Given data:
──────────

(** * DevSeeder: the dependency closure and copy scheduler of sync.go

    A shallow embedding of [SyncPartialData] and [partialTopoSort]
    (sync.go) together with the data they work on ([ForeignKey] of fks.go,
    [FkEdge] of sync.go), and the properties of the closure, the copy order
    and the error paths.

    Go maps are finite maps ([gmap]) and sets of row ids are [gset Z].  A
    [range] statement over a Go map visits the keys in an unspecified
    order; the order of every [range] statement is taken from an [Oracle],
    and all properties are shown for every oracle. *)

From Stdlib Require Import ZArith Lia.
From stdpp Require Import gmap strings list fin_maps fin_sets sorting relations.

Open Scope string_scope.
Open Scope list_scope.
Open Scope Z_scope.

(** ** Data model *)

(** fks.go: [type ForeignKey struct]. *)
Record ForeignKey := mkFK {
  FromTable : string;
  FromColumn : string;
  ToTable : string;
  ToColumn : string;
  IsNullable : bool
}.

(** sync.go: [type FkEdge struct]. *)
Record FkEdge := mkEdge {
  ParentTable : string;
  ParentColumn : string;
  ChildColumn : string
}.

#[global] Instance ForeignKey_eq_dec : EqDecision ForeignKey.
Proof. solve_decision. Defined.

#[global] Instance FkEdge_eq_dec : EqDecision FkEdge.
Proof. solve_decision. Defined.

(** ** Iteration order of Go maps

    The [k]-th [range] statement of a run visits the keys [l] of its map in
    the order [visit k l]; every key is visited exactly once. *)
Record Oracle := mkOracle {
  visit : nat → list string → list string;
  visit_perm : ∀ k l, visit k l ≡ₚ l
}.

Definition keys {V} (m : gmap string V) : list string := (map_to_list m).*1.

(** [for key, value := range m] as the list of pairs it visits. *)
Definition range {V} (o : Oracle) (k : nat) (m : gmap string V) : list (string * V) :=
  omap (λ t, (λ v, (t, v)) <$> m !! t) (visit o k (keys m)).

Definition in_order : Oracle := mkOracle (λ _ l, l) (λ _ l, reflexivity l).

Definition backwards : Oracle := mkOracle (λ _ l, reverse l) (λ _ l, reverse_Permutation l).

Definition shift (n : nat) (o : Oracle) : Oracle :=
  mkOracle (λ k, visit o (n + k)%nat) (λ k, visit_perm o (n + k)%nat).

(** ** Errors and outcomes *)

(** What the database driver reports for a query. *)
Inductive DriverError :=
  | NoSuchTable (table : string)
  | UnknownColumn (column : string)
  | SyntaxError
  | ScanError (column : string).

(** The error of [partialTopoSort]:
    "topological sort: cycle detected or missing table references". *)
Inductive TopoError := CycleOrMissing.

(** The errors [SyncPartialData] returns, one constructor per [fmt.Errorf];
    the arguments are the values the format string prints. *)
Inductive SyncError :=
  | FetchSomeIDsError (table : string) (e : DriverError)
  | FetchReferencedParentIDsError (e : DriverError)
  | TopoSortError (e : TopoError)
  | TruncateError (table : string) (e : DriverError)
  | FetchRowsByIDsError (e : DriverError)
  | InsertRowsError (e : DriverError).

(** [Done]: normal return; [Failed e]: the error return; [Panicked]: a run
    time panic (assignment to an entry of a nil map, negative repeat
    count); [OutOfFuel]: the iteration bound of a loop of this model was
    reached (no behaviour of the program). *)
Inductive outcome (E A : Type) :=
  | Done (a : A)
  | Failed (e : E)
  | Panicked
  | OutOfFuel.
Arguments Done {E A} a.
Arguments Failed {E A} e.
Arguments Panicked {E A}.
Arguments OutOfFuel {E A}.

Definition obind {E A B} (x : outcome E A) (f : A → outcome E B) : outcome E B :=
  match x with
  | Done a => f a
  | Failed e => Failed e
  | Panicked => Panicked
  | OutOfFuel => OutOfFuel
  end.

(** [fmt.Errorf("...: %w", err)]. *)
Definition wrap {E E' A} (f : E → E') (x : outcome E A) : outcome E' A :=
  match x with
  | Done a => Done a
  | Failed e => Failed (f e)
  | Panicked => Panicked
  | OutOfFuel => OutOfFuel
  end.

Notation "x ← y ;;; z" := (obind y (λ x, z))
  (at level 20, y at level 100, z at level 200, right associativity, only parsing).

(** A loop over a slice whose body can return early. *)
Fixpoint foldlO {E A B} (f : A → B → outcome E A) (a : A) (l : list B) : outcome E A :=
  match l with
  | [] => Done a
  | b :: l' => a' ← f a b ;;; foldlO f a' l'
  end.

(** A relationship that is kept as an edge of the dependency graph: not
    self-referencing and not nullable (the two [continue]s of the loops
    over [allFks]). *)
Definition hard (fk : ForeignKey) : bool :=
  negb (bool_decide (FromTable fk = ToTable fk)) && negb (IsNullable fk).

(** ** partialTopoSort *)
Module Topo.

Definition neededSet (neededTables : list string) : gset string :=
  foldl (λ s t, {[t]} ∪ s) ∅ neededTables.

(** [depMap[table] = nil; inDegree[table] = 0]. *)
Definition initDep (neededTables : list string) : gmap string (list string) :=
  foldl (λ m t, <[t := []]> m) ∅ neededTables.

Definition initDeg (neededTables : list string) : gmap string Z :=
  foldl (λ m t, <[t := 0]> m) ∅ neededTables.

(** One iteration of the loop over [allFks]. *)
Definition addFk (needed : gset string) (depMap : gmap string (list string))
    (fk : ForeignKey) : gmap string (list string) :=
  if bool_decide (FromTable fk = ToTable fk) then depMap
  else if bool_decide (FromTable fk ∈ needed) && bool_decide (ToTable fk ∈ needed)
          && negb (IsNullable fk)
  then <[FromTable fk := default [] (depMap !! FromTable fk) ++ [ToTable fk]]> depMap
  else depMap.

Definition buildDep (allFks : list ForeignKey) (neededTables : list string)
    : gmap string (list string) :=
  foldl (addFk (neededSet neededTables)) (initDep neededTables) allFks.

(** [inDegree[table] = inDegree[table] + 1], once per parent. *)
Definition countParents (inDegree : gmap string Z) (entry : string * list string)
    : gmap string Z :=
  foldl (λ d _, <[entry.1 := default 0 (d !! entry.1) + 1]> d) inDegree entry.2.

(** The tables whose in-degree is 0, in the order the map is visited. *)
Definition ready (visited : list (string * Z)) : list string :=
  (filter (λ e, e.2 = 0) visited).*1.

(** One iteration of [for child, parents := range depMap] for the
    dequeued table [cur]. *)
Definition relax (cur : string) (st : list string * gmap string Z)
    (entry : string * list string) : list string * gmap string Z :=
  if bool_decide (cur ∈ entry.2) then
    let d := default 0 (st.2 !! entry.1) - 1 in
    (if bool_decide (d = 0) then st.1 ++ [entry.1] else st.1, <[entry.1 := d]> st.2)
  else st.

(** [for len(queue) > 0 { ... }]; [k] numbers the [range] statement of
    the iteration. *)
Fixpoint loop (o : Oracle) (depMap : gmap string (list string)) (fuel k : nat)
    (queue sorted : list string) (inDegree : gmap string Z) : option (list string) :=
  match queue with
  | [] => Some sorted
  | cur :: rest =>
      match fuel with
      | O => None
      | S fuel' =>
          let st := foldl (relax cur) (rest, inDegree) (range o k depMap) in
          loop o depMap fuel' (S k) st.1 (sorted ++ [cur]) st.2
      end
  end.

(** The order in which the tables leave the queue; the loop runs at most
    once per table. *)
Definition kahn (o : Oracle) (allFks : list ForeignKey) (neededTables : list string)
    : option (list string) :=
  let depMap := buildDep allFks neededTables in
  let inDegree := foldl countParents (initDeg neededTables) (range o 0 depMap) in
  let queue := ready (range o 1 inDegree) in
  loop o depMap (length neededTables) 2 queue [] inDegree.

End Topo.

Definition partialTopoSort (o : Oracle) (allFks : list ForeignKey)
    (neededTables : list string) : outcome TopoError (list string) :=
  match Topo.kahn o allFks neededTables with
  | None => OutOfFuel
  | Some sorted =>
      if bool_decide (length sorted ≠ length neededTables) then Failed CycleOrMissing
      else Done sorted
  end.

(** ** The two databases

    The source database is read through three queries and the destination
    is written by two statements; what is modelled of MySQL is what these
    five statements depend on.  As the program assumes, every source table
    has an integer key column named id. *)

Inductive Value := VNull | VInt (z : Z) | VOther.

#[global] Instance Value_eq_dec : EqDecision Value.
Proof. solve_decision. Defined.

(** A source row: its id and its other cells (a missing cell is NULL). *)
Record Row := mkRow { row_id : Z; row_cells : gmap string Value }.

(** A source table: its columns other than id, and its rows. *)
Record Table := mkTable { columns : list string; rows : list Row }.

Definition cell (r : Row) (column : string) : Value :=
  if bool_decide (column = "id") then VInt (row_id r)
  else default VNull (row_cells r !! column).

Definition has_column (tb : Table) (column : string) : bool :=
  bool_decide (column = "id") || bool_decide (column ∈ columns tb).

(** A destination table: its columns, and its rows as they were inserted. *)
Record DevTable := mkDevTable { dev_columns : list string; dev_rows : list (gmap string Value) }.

──────────

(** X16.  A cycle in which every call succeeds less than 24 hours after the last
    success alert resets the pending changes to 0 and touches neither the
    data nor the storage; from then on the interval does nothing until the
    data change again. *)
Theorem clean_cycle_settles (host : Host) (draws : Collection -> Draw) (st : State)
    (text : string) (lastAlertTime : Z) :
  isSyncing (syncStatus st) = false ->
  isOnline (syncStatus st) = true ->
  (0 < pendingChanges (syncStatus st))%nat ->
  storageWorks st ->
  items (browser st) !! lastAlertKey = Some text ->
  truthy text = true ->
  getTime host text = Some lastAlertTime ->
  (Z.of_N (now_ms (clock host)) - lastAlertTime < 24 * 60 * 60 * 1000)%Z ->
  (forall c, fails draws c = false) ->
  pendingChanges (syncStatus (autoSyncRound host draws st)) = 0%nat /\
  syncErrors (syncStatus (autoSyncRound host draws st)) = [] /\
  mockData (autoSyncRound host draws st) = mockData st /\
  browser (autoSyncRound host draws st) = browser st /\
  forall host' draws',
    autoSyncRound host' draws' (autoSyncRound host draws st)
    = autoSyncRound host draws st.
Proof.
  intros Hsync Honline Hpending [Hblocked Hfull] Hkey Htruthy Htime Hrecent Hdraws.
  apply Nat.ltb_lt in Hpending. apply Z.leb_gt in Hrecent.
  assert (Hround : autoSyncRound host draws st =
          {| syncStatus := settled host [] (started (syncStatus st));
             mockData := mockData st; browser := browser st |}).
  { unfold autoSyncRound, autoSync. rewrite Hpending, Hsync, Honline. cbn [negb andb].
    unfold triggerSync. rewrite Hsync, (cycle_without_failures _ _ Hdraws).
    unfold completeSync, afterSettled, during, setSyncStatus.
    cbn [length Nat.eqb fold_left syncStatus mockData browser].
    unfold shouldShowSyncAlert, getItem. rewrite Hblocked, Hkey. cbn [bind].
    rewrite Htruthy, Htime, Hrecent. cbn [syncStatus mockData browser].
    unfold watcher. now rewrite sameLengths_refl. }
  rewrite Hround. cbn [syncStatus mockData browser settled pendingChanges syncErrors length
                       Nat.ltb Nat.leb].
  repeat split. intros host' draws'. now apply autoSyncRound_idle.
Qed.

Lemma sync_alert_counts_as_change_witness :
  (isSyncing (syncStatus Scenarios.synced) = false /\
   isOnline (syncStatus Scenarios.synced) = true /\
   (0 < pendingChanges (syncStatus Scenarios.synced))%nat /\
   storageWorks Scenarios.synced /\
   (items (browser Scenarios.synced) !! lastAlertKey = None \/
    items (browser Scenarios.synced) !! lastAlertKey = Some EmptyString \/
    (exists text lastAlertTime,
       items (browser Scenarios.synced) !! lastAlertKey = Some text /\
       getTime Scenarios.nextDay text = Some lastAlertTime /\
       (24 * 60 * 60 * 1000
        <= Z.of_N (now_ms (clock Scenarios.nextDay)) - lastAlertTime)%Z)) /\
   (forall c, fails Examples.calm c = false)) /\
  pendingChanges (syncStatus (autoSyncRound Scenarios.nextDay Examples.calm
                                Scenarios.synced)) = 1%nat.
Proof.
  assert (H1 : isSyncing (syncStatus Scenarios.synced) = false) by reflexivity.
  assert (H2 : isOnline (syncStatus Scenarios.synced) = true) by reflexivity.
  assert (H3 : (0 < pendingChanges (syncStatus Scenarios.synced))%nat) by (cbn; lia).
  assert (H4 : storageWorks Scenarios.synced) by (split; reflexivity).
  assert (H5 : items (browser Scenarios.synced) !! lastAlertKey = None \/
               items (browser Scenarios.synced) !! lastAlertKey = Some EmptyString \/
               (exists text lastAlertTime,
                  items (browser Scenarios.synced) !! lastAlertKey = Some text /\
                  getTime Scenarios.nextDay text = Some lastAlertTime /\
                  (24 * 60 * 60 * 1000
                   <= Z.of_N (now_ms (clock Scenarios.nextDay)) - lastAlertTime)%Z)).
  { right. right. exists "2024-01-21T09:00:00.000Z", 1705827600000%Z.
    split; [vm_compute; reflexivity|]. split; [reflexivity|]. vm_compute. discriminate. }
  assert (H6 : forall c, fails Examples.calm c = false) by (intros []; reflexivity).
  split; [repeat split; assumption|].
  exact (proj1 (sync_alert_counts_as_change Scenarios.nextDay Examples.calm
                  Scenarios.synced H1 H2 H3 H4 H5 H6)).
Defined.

──────────

Task directions: Only the lines from the one containing "(** * DevSeeder: the" through the one containing "and the error paths." are to be retyped, both boundary lines included, with no other material.

Finished exercise:
(** * DevSeeder: the dependency closure and copy scheduler of sync.go

    A shallow embedding of [SyncPartialData] and [partialTopoSort]
    (sync.go) together with the data they work on ([ForeignKey] of fks.go,
    [FkEdge] of sync.go), and the properties of the closure, the copy order
    and the error paths.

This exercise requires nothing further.